- **Record set**
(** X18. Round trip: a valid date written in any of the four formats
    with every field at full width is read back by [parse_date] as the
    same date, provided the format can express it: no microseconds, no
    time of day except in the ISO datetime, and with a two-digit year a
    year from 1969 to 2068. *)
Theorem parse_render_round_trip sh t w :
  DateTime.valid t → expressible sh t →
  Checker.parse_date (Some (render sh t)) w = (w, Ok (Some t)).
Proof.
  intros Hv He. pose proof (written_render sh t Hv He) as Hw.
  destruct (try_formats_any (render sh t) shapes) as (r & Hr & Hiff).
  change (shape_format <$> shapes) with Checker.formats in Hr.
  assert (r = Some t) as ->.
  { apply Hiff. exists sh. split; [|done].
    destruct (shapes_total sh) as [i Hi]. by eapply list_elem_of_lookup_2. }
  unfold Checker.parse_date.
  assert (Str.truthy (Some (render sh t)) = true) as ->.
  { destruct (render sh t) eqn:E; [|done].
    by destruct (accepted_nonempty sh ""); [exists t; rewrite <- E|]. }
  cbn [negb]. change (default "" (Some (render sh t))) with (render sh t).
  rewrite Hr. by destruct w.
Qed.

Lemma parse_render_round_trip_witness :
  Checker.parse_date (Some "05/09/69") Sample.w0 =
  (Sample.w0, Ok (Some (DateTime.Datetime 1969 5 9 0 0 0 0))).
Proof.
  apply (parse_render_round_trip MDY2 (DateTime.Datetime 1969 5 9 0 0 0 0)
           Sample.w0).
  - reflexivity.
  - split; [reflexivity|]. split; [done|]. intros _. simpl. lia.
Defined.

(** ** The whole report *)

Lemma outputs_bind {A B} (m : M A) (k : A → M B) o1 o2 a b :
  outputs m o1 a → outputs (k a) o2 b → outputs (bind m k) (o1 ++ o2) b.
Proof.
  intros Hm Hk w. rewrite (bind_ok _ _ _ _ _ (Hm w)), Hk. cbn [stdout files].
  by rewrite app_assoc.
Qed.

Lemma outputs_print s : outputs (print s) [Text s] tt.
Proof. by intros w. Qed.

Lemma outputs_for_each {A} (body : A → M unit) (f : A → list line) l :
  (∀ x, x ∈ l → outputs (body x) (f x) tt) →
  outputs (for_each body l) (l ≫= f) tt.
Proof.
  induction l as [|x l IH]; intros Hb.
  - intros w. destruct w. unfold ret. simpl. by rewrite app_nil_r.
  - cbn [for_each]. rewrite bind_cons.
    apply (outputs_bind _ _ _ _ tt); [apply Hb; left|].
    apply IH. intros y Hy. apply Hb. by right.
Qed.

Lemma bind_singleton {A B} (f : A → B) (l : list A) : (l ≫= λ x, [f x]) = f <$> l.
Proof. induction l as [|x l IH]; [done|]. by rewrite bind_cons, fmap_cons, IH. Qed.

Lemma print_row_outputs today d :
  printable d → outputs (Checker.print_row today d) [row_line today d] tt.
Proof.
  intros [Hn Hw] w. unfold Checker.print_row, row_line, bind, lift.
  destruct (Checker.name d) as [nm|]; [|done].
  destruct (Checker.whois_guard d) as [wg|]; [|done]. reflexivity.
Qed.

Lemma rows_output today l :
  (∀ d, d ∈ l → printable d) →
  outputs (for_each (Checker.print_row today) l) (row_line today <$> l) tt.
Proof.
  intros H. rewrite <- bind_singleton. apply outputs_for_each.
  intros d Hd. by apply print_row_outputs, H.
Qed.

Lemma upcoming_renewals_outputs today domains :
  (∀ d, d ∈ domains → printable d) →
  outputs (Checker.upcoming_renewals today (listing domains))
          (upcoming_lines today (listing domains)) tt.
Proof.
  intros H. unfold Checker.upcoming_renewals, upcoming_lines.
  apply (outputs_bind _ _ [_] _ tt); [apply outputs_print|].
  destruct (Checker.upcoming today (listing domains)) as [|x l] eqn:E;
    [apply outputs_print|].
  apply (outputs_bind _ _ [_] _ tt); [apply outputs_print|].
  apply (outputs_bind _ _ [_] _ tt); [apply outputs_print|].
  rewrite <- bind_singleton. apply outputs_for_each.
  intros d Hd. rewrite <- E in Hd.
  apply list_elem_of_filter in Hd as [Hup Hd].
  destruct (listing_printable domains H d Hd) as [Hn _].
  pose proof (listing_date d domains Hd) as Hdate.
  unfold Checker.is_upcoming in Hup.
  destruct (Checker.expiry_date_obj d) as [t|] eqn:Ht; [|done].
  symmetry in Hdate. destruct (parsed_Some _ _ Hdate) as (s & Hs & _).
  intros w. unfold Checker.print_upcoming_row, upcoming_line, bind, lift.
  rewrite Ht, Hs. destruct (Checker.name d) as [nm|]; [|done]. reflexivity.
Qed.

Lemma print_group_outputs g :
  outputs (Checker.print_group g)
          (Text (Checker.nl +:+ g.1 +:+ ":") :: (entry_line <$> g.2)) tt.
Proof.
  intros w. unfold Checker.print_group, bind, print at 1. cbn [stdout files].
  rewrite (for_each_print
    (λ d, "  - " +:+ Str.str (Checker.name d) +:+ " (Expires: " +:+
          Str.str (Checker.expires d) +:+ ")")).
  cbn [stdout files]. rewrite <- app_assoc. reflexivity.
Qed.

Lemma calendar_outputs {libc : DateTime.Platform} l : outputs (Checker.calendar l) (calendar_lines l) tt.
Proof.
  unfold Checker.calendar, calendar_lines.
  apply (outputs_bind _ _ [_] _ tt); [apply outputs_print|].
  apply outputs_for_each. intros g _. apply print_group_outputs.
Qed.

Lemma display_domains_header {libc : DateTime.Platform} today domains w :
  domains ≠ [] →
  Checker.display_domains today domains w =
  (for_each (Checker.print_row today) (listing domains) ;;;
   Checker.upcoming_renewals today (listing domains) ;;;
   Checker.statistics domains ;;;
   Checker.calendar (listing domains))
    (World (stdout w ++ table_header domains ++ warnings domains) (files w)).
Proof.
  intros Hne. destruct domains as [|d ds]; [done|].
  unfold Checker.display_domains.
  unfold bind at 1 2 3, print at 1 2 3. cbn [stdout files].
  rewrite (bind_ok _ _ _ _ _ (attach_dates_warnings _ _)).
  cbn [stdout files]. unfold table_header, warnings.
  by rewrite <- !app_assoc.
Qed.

- **Work task**
Every line of the listing that includes the word "pose" forms the answer.

- **Response to the exercise**
  intros Hv He. pose proof (written_render sh t Hv He) as Hw.
  pose proof (listing_date d domains Hd) as Hdate.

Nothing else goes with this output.